__Description of the task__
What is the number of lines in the data holding the word "RangeError"? Give that number by itself.

───── Data for processing

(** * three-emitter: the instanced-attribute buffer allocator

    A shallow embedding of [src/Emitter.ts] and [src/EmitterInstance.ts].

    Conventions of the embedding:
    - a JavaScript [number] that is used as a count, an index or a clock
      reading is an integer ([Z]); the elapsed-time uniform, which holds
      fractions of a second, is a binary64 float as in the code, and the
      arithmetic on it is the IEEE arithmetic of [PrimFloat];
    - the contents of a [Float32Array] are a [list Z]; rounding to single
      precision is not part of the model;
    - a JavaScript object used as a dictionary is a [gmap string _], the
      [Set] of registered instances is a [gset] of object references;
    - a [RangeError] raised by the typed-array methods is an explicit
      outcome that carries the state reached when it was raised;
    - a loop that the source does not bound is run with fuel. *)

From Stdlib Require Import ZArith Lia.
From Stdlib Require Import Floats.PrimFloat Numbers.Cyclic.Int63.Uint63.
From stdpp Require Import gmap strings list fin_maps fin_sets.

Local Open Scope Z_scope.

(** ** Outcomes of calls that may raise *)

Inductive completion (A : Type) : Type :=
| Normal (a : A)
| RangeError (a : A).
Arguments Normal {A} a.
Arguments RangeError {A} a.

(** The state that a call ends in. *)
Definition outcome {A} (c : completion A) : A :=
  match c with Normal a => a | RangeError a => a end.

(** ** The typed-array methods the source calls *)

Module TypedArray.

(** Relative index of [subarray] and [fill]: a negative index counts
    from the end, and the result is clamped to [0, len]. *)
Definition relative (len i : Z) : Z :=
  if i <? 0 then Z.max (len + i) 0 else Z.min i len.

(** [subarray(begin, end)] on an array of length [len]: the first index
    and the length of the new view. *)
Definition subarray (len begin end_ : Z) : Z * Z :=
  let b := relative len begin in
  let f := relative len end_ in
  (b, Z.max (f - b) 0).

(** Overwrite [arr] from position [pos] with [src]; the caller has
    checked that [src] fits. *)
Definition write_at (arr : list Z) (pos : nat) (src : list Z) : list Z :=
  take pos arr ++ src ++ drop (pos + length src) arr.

──────────
───── Data for processing

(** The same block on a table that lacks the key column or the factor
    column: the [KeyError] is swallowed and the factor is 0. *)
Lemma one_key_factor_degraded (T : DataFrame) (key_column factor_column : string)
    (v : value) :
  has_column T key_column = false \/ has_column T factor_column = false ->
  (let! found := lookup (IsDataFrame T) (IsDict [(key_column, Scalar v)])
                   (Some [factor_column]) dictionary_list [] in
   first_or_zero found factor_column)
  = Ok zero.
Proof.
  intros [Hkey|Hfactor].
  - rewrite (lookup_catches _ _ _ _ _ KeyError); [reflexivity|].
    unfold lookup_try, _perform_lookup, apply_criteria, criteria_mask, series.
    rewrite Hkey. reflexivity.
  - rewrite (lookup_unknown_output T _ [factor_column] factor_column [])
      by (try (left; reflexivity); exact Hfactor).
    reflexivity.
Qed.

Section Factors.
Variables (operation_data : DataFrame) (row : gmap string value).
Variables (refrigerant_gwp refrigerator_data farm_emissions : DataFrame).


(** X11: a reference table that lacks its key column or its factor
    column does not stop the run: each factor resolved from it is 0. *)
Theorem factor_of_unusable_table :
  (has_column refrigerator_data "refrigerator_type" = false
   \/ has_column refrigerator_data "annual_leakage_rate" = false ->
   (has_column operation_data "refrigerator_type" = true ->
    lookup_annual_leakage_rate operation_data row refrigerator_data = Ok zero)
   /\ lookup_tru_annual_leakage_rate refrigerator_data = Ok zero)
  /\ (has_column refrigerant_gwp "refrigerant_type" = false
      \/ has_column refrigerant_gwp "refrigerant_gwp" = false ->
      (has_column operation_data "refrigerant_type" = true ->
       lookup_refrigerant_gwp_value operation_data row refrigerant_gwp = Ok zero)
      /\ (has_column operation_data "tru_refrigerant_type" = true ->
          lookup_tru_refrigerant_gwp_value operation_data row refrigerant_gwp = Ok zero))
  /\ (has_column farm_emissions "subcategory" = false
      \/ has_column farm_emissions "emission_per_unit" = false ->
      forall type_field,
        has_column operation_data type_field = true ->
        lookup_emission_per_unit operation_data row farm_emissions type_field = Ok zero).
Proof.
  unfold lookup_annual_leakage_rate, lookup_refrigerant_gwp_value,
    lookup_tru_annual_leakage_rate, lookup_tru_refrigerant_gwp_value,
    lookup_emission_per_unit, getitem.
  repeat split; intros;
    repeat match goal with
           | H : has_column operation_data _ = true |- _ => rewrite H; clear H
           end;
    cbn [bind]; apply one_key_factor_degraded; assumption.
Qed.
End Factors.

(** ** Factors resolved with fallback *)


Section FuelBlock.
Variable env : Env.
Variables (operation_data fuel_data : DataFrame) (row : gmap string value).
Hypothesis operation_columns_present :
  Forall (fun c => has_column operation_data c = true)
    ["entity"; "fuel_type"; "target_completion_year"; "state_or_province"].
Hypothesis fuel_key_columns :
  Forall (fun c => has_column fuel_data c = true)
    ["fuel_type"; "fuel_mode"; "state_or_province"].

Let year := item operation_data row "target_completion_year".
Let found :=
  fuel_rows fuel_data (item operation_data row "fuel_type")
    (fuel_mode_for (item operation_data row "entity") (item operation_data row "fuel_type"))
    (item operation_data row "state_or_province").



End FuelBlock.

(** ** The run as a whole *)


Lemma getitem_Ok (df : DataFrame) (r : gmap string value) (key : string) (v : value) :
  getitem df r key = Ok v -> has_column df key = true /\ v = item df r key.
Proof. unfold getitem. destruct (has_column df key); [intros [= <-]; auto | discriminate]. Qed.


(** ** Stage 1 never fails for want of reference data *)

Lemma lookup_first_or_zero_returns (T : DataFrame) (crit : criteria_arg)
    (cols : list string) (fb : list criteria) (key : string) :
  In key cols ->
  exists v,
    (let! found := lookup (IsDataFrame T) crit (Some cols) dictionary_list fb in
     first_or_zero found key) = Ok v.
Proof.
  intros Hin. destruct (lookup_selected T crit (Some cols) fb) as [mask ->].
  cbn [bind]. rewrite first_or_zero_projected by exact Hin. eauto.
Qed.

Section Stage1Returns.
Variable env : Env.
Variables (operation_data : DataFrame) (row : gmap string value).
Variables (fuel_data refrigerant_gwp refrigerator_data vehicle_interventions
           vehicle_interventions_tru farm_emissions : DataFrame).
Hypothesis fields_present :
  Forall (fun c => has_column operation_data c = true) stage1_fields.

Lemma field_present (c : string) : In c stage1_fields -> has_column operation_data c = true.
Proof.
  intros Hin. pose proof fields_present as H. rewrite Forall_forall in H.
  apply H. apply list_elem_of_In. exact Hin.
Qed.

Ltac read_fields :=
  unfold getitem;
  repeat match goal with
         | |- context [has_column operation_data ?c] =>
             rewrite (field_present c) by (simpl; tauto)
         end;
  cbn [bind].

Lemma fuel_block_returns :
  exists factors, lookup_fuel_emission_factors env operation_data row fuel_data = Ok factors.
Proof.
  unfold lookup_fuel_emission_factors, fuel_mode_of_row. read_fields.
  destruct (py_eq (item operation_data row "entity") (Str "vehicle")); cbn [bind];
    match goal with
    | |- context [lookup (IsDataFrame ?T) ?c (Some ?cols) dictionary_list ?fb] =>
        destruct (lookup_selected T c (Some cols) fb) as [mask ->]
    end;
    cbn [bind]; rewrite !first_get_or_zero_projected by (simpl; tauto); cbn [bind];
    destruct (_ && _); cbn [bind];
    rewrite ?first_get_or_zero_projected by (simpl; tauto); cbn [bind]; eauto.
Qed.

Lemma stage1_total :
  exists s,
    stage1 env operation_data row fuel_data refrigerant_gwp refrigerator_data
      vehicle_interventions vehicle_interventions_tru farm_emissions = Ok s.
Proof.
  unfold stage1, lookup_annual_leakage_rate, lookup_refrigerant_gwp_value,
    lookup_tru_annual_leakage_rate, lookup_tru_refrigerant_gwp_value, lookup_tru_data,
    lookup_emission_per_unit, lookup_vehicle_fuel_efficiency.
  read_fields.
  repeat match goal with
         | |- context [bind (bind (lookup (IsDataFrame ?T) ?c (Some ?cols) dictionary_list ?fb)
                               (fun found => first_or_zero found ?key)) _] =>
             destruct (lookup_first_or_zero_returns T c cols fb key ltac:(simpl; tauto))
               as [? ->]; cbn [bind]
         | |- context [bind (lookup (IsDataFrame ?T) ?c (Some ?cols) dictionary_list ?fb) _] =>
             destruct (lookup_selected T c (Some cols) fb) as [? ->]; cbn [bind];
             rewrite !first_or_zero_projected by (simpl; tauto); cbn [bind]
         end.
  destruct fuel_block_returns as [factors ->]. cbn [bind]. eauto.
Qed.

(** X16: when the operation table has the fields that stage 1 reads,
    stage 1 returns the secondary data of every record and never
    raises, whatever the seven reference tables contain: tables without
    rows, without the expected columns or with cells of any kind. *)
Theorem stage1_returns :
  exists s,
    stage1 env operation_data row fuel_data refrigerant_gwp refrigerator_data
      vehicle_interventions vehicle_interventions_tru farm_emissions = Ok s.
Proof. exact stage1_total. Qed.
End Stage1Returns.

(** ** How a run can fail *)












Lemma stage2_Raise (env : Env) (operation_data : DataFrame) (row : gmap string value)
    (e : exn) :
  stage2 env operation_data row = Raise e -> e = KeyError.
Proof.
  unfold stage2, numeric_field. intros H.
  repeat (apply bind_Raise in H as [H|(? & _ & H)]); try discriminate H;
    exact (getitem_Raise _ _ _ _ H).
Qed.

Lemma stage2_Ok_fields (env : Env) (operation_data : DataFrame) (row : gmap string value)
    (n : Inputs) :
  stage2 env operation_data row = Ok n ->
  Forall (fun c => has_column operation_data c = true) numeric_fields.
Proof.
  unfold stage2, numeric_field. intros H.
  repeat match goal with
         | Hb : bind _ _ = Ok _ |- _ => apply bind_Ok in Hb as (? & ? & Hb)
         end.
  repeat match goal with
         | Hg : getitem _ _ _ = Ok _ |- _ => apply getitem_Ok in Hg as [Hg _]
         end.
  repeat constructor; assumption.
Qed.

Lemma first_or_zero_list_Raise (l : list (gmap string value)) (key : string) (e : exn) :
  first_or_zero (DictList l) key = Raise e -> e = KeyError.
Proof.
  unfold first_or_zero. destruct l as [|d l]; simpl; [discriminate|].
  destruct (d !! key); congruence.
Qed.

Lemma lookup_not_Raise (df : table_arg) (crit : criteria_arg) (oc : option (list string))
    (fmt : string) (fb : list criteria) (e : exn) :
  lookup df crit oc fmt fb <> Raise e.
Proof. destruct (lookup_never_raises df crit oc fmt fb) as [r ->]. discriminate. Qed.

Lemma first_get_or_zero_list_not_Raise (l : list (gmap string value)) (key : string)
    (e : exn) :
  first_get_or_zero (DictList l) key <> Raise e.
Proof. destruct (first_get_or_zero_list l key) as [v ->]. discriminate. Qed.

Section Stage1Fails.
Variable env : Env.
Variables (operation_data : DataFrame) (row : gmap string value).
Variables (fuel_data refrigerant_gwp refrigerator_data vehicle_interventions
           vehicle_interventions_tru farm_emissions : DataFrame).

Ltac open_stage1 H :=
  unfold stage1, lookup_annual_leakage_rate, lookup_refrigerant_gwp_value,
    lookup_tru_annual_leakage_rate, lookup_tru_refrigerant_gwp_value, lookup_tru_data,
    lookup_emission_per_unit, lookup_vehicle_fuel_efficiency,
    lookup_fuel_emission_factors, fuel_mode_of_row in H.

──────────
───── Data for processing

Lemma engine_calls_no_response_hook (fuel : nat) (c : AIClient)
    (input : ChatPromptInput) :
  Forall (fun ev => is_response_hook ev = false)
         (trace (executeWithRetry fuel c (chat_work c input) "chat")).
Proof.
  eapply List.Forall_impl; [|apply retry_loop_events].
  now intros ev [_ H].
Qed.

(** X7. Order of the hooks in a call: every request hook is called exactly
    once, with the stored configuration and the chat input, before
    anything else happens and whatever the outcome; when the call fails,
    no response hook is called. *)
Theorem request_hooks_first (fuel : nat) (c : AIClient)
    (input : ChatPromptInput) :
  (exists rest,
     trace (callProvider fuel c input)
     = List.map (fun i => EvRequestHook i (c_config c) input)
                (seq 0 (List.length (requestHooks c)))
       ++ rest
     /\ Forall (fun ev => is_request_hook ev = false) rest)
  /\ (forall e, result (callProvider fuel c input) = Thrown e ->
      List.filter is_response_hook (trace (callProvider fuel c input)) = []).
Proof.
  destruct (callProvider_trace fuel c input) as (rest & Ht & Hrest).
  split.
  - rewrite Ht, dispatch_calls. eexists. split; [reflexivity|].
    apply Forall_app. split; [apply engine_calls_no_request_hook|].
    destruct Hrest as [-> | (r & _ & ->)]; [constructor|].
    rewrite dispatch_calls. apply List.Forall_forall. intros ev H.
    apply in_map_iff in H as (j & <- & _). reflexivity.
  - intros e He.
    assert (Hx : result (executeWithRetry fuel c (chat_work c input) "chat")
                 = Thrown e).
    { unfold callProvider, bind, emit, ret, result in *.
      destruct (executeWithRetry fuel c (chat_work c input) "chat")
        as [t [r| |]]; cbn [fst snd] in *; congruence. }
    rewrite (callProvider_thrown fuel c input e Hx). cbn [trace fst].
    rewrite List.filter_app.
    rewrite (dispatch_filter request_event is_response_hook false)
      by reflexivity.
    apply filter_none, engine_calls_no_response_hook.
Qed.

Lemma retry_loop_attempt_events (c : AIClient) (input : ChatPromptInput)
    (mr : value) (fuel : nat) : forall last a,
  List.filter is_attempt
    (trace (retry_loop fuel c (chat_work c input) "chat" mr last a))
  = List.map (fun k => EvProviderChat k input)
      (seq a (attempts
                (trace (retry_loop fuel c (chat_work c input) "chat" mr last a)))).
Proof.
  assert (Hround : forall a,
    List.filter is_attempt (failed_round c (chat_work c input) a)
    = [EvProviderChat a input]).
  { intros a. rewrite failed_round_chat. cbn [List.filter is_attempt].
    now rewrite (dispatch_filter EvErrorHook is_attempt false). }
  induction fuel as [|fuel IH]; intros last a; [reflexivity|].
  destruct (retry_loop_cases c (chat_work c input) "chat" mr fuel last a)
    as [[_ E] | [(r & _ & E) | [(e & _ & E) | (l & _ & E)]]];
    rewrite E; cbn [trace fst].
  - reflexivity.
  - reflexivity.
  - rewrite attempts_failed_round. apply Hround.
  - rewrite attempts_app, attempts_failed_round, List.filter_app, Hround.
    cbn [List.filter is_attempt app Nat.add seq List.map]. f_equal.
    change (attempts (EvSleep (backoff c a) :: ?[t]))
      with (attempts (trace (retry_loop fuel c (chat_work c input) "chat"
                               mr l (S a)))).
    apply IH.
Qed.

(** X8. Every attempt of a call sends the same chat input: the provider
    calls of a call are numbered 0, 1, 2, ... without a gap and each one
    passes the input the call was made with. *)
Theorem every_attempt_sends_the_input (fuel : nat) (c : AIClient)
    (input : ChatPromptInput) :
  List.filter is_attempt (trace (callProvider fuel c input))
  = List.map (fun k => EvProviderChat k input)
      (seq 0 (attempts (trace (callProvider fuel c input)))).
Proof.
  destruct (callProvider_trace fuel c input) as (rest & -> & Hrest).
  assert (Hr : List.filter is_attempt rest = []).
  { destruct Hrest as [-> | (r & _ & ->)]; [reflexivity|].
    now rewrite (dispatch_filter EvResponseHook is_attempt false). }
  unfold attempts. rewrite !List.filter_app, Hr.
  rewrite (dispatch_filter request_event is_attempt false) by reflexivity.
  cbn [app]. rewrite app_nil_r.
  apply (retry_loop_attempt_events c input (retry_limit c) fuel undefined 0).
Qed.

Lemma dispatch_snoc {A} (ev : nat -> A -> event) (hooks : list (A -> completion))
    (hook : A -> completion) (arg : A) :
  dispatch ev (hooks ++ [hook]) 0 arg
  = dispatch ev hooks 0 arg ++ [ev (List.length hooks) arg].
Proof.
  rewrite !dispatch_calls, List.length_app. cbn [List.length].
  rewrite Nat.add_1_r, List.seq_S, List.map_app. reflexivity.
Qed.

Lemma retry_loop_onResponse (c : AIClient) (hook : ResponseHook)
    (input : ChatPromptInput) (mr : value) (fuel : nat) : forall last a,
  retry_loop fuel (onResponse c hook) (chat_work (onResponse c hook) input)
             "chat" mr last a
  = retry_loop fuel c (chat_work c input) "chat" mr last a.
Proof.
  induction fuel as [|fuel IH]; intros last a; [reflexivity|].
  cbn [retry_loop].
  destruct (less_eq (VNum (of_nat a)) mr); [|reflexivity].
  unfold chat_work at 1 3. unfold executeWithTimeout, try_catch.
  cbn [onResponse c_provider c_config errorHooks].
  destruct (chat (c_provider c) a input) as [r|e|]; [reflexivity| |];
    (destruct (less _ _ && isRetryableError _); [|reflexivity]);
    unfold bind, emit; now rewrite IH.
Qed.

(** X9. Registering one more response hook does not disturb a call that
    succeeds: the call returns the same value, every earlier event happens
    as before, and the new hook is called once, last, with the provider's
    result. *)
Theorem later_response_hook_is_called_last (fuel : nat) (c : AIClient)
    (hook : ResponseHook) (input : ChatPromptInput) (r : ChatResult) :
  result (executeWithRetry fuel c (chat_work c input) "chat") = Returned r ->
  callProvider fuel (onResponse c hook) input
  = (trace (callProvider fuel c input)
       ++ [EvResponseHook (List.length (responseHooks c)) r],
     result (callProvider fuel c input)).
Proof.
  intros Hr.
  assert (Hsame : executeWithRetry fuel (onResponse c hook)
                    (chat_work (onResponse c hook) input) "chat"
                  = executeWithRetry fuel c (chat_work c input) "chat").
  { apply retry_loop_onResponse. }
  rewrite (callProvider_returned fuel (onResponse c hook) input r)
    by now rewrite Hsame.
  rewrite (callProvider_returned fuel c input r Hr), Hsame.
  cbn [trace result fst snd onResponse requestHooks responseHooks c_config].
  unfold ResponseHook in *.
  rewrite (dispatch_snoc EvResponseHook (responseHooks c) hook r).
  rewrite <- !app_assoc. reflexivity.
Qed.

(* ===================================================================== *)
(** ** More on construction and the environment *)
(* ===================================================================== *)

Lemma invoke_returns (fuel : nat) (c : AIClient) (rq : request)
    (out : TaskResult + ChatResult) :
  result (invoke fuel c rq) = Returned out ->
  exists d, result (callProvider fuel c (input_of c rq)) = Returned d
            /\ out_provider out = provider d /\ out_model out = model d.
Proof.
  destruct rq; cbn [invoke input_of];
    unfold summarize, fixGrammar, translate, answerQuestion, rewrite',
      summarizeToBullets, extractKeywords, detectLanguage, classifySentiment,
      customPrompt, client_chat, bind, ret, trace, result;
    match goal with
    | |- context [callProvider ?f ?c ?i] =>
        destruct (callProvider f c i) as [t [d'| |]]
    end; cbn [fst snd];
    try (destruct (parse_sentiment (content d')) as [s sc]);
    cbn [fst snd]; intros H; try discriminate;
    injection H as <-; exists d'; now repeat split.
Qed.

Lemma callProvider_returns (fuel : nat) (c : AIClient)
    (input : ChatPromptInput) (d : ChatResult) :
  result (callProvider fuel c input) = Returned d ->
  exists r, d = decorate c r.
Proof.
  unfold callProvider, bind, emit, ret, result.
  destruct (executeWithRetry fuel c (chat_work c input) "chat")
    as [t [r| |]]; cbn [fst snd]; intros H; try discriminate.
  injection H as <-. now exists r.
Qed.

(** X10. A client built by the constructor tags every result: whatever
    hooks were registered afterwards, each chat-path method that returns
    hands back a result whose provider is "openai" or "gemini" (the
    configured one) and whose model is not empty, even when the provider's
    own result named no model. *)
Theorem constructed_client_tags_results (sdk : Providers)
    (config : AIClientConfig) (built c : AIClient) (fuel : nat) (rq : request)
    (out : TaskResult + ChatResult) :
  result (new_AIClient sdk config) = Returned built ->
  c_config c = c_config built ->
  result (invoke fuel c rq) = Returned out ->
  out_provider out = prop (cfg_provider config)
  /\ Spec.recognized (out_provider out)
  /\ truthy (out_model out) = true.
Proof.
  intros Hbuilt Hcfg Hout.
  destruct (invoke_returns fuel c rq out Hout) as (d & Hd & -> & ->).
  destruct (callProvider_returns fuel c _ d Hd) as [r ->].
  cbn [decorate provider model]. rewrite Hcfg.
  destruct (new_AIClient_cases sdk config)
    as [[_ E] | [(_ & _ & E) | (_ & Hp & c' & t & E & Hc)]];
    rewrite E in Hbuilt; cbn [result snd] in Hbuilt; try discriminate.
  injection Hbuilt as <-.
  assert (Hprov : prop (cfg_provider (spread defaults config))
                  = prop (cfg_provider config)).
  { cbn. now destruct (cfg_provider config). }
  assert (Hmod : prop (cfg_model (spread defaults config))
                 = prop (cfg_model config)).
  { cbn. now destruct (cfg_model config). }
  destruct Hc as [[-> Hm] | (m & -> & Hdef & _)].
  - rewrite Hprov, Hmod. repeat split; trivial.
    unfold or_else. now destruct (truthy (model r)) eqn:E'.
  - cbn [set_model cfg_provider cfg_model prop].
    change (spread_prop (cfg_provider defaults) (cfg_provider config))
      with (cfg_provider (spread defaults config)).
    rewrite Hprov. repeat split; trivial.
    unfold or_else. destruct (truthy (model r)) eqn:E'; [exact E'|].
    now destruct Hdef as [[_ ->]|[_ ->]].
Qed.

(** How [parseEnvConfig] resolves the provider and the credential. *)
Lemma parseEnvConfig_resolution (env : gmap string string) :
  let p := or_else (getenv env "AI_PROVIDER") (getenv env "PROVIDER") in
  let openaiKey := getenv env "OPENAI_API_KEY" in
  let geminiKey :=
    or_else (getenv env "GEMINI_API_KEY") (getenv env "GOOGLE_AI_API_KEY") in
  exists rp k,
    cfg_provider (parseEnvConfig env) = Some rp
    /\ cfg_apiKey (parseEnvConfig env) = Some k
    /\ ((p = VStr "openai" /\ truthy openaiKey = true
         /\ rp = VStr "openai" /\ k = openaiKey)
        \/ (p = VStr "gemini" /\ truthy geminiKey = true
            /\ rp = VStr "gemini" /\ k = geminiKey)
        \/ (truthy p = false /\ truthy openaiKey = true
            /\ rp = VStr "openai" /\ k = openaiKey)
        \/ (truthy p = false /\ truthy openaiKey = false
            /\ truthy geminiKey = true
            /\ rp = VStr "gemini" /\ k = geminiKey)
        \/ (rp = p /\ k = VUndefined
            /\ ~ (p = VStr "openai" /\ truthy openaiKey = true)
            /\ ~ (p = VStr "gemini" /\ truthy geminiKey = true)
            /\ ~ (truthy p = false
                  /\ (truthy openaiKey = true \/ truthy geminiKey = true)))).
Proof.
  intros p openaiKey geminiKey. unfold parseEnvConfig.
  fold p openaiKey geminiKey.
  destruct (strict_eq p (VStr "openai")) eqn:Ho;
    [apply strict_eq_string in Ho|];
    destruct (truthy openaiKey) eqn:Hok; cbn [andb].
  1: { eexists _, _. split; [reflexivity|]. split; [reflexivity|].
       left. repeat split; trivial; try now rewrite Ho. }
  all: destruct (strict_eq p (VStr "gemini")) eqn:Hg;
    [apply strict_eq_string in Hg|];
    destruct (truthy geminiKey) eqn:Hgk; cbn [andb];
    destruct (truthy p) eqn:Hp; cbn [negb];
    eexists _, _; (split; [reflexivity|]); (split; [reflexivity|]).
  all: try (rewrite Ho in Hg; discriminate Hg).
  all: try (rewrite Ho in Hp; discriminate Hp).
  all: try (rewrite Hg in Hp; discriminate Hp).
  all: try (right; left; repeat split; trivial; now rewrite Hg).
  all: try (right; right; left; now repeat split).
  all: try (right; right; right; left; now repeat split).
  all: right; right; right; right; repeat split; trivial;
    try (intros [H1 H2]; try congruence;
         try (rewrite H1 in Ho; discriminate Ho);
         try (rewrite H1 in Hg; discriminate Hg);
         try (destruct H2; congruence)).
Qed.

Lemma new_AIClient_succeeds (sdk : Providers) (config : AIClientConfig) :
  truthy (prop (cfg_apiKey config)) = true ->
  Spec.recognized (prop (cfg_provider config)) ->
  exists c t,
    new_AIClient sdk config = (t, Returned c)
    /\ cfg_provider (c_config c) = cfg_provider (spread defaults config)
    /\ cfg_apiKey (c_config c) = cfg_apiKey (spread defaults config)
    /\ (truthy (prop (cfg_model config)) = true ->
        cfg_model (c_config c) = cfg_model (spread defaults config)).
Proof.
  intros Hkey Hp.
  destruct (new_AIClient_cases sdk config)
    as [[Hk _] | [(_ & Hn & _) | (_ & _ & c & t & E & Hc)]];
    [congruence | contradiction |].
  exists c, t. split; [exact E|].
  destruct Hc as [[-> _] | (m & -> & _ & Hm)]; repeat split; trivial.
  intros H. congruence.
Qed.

──────────

__Exercise solution__
4